>>>

(* ===== verification/EngineConcProps.v ===== *)
(** * Properties of concurrent requests

    A goroutine that nobody disturbs does exactly what [Engine.ServeHTTP] says;
    any number of goroutines, in any interleaving, account for every connection;
    and what the gauge of active connections may show. *)

From S2P Require Import Prelude GoStrings Http Upstream UpstreamConc Balancer Balancers BalancerProps ProxyHeaders Retry.
From S2P Require Import Metrics Tunnel Engine EngineProps Threads EngineConc.

Open Scope string_scope.
Open Scope list_scope.
Open Scope Z_scope.

(** ** Undisturbed runs *)

Section Refinement.
Context {B : Type} `{BalancerThread B} `{!BalancerLaws B} `{!BalancerThreadLaws B} (e : Engine) (env : Env).
Implicit Types s : EState B.

(** The result of a sequential function in the form of a run. *)
Definition asRun {W} (x : outcome unit * EState B * W) : (outcome unit * W) * EState B :=
  let '(o, s, w) := x in ((o, w), s).

Lemma run_acquire k s : run (acquireT env k) s = acquire env k s.
Proof.
  unfold acquireT, acquire. rewrite run_bind, nextT_run.
  by destruct (Next (nextClock env k) (es_lb s) (es_heap s)) as [[[err|t] b] h].
Qed.

Lemma run_release t s : run (releaseT t) s = (tt, lbRelease t s).
Proof.
  unfold releaseT, lbRelease. rewrite run_bind. cbn [run modify fst snd]. rewrite run_bind.
  unfold read at 1 2. cbn [run fst snd]. unfold id. rewrite heap_store, run_bind.
  change (onHeap (Release (es_lb s) t) s) with (onHeap (fun h => Release (es_lb s) t h) s).
  assert (onHeap (fun h => Release (es_lb s) t h) s = store t releaseUpstream s) as ->
    by (unfold store, onHeap; by rewrite Release_eq).
  cbn [run modify]. unfold releaseUpstream.
  destruct (State (add_ActiveConns (-1) (es_heap s !!! t))) eqn:Hs; cbn [run fst snd];
    rewrite ?run_bind, ?run_call_success; cbn [run fst snd]; rewrite ?store_after;
    (do 2 f_equal; apply store_ext; by rewrite Hs).
Qed.

Lemma run_markFailure k t s : run (markFailureT env k t) s = (tt, lbMarkFailure env k t s).
Proof.
  unfold markFailureT, lbMarkFailure. rewrite run_bind, run_call_failure. cbn [run modify fst snd].
  unfold store, onHeap. by rewrite MarkFailure_eq.
Qed.

Lemma run_recordSuccess t s :
  run (recordSuccessT t) s = (tt, onHeap (fun h => <[t := RecordSuccess (h !!! t)]> h) s).
Proof. unfold recordSuccessT. by rewrite run_bind, run_call_success. Qed.

Lemma run_updateActiveMetrics s : run (updateActiveMetricsT e) s = (tt, updateActiveMetrics e s).
Proof.
  unfold updateActiveMetricsT, updateActiveMetrics. rewrite run_bind. unfold read. cbn [run fst snd]. unfold id.
  generalize (Upstreams (es_lb s)) as ts. intros ts. revert s.
  induction ts as [|t ts IH]; intros s; cbn [setActiveT foldl]; [done|].
  rewrite run_bind. cbn [read run fst snd]. rewrite run_bind. cbn [modify run fst snd]. apply IH.
Qed.

Lemma run_countFailure label t s : run (countFailureT e label t) s = (tt, countFailure e label t s).
Proof.
  unfold countFailureT, countFailure. rewrite run_bind. cbn [modify run fst snd].
  rewrite run_bind. cbn [read run fst snd]. unfold id. by destruct (_ =? _).
Qed.

Lemma run_failAttempt k label t s : run (failAttemptT e env k label t) s = (tt, failAttempt e env k label t s).
Proof.
  unfold failAttemptT, failAttempt. rewrite run_bind, run_countFailure. cbn [fst snd].
  rewrite run_bind, run_markFailure. cbn [fst snd]. rewrite run_bind, run_release. apply run_updateActiveMetrics.
Qed.

Lemma run_countRequest r status label s : run (countRequestT e r status label) s = (tt, countRequest e r status label s).
Proof. done. Qed.

Section Writer.
Context {W : Type} `{ResponseWriter W}.

Lemma run_errorThen msg code fT f s (w : W) :
  (forall s, run fT s = (tt, f s)) -> run (errorThenT msg code fT w) s = asRun (errorThen msg code f s w).
Proof.
  intros Hf. unfold errorThenT, errorThen. destruct (http_Error msg code w) as [[x|m] w']; [|done].
  by rewrite run_bind, Hf.
Qed.

Lemma run_badGateway r s (w : W) : run (badGatewayT e r w) s = asRun (badGateway e r s w).
Proof. by apply run_errorThen. Qed.

Lemma run_retryNext k label r againT again s (w : W) :
  (forall t s w, run (againT t w) s = asRun (again t s w)) ->
  run (retryNextT e env k label r againT w) s = asRun (retryNext e env k label r again s w).
Proof.
  intros Ha. unfold retryNextT, retryNext. rewrite run_bind. cbn [modify run fst snd].
  rewrite run_bind. cbn [modify run fst snd]. rewrite run_bind, run_acquire.
  destruct (acquire env (S k) _) as [[err|t] s']; cbn [fst snd]; [apply run_badGateway|apply Ha].
Qed.

Lemma run_attempts n k r t s (w : W) :
  run (attemptsT e env n k r t w) s = asRun (attempts e env n k r t s w).
Proof.
  revert k t s w. induction n as [|n IH]; intros k t s w; cbn [attemptsT attempts]; [apply run_badGateway|].
  rewrite run_bind. cbn [read run fst snd]. unfold id. rewrite run_bind. cbn [modify run fst snd].
  pose proof (fun s => run_retryNext k (UpstreamLabel (es_heap s !!! t)) r (attemptsT e env n (S k) r)
    (attempts e env n (S k) r)) as Hretry.
  destruct (forward e env k r (es_heap s !!! t)) as [[reqErr|resp]|m]; [| |done].
  - destruct (isMaxBytesError (Some reqErr)).
    + apply run_errorThen. intros s'. rewrite run_bind, run_release. apply run_updateActiveMetrics.
    + rewrite run_bind, run_failAttempt. cbn [fst snd].
      destruct (_ && _); [by apply Hretry|by apply run_errorThen].
  - destruct (_ && _).
    + rewrite run_bind, run_failAttempt. by apply Hretry.
    + rewrite run_bind, run_recordSuccess. cbn [fst snd].
      destruct (writeResponse resp w) as [[x|m] w']; [|done].
      rewrite run_bind, run_release. cbn [fst snd]. rewrite run_bind, run_updateActiveMetrics. cbn [fst snd].
      by rewrite run_bind, run_countRequest.
Qed.

Lemma run_serveWebSocket r t s (w : W) :
  run (serveWebSocketT e env r t w) s = asRun (serveWebSocket e env r t s w).
Proof.
  unfold serveWebSocketT, serveWebSocket. rewrite run_bind. cbn [read run fst snd]. unfold id.
  destruct (handleWebSocket _ _ _ _) as [[[err|m] tr] w']; [|done].
  set (label := UpstreamLabel _).
  assert (run (match err with
               | Some _ => bind (countFailureT e label t) (fun _ => markFailureT env 0 t)
               | None => recordSuccessT t
               end) s
          = (tt, match err with
                 | Some _ => lbMarkFailure env 0 t (countFailure e label t s)
                 | None => onHeap (fun h => <[t := RecordSuccess (h !!! t)]> h) s
                 end)) as Herr.
  { destruct err; [|apply run_recordSuccess]. rewrite run_bind, run_countFailure. apply run_markFailure. }
  rewrite run_bind, Herr. cbn [fst snd]. rewrite run_bind, run_release. cbn [fst snd].
  by rewrite run_bind, run_updateActiveMetrics.
Qed.

Lemma run_serveHTTP r s (w : W) : run (serveHTTPT e env r w) s = asRun (ServeHTTP e env r s w).
Proof.
  unfold serveHTTPT, ServeHTTP. rewrite run_bind, run_acquire.
  destruct (acquire env 0 s) as [[err|t] s']; cbn [fst snd]; [by apply run_errorThen|].
  destruct (isWebSocketUpgrade _); [apply run_serveWebSocket|apply run_attempts].
Qed.

(** Alone, a goroutine is the sequential handler. For every balancer, request,
    network behaviour and shared state, a goroutine that serves a request one
    atomic action at a time, undisturbed, finishes after finitely many actions
    with exactly the outcome, the response, the upstreams, the balancer, the
    metrics and the order of events of [ServeHTTP]. *)
Theorem serveHTTP_solo r s (w : W) :
  let '(out, s', w') := ServeHTTP e env r s w in
  exists n, Nat.iter n (fun c => gstep c.1 c.2) (serveHTTPT e env r w, s) = (Done (out, w'), s').
Proof.
  destruct (run_steps (serveHTTPT e env r w) s) as [n Hn]. rewrite run_serveHTTP in Hn.
  destruct (ServeHTTP e env r s w) as [[out s'] w']. by exists n.
Qed.
End Writer.
End Refinement.

(** ** Any number of goroutines *)

(** How a goroutine ends: it returns and holds nothing. *)
Definition endsFree {W} (x : outcome unit * W) (h : option loc) : Prop := x.1 = Ret tt /\ h = None.

Section Ownership.
Context {B : Type} `{BalancerThread B} `{!BalancerThreadLaws B} (e : Engine) (env : Env) (ts : list loc).
Implicit Types (Q : unit -> option loc -> Prop) (h : option loc).

Abbreviation ownsB := (owns (sharedOK (B := B) ts) ts).

Lemma owns_log (ev : Ev) Q h : Q tt h -> ownsB Q h (modify (log ev)).
Proof. by apply owns_modify. Qed.

Lemma owns_metrics f Q h : (forall m, labelled m -> labelled (f m)) -> Q tt h -> ownsB Q h (modify (onMetrics f)).
Proof. intros Hf HQ. apply owns_modify; [|done..]. intros s (Hb & Hu & Hm). split; [done|]. split; [done|by apply Hf]. Qed.

Lemma owns_acquireT k : ownsB (acquired ts) None (acquireT env k).
Proof.
  apply owns_bind. eapply owns_mono; [|apply nextT_owns]. intros [err|t] h Hx; [done|].
  apply owns_bind. by apply owns_log.
Qed.

Lemma owns_releaseT t Q : t ∈ ts -> Q tt None -> ownsB Q (Some t) (releaseT t).
Proof.
  intros Ht HQ. apply owns_bind, owns_release; [done|intros s; by apply sharedOK_store|].
  apply owns_bind, owns_read. intros s _. apply owns_bind.
  destruct (State _); [| |split; [done|intros b]]; by apply owns_log.
Qed.

Lemma owns_markFailureT k t Q h : t ∈ ts -> Q tt h -> ownsB Q h (markFailureT env k t).
Proof. intros Ht HQ. split; [done|]. intros b. by apply owns_log. Qed.

Lemma owns_recordSuccessT t Q h : t ∈ ts -> Q tt h -> ownsB Q h (recordSuccessT t).
Proof. intros Ht HQ. split; [done|]. by intros b. Qed.

Lemma owns_updateActiveMetricsT Q h : Q tt h -> ownsB Q h (updateActiveMetricsT e).
Proof.
  intros HQ. apply owns_bind, owns_read. intros s _. induction (Upstreams (es_lb s)) as [|t xs IH]; [done|].
  apply owns_bind, owns_read. intros s' _. apply owns_bind, owns_metrics; auto with metrics.
Qed.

<<<

WHAT THIS TASK INVOLVES: Show all lines above holding the word "assert".

SOLUTION TO THIS TASK:
  assert (onHeap (fun h => Release (es_lb s) t h) s = store t releaseUpstream s) as ->
  assert (run (match err with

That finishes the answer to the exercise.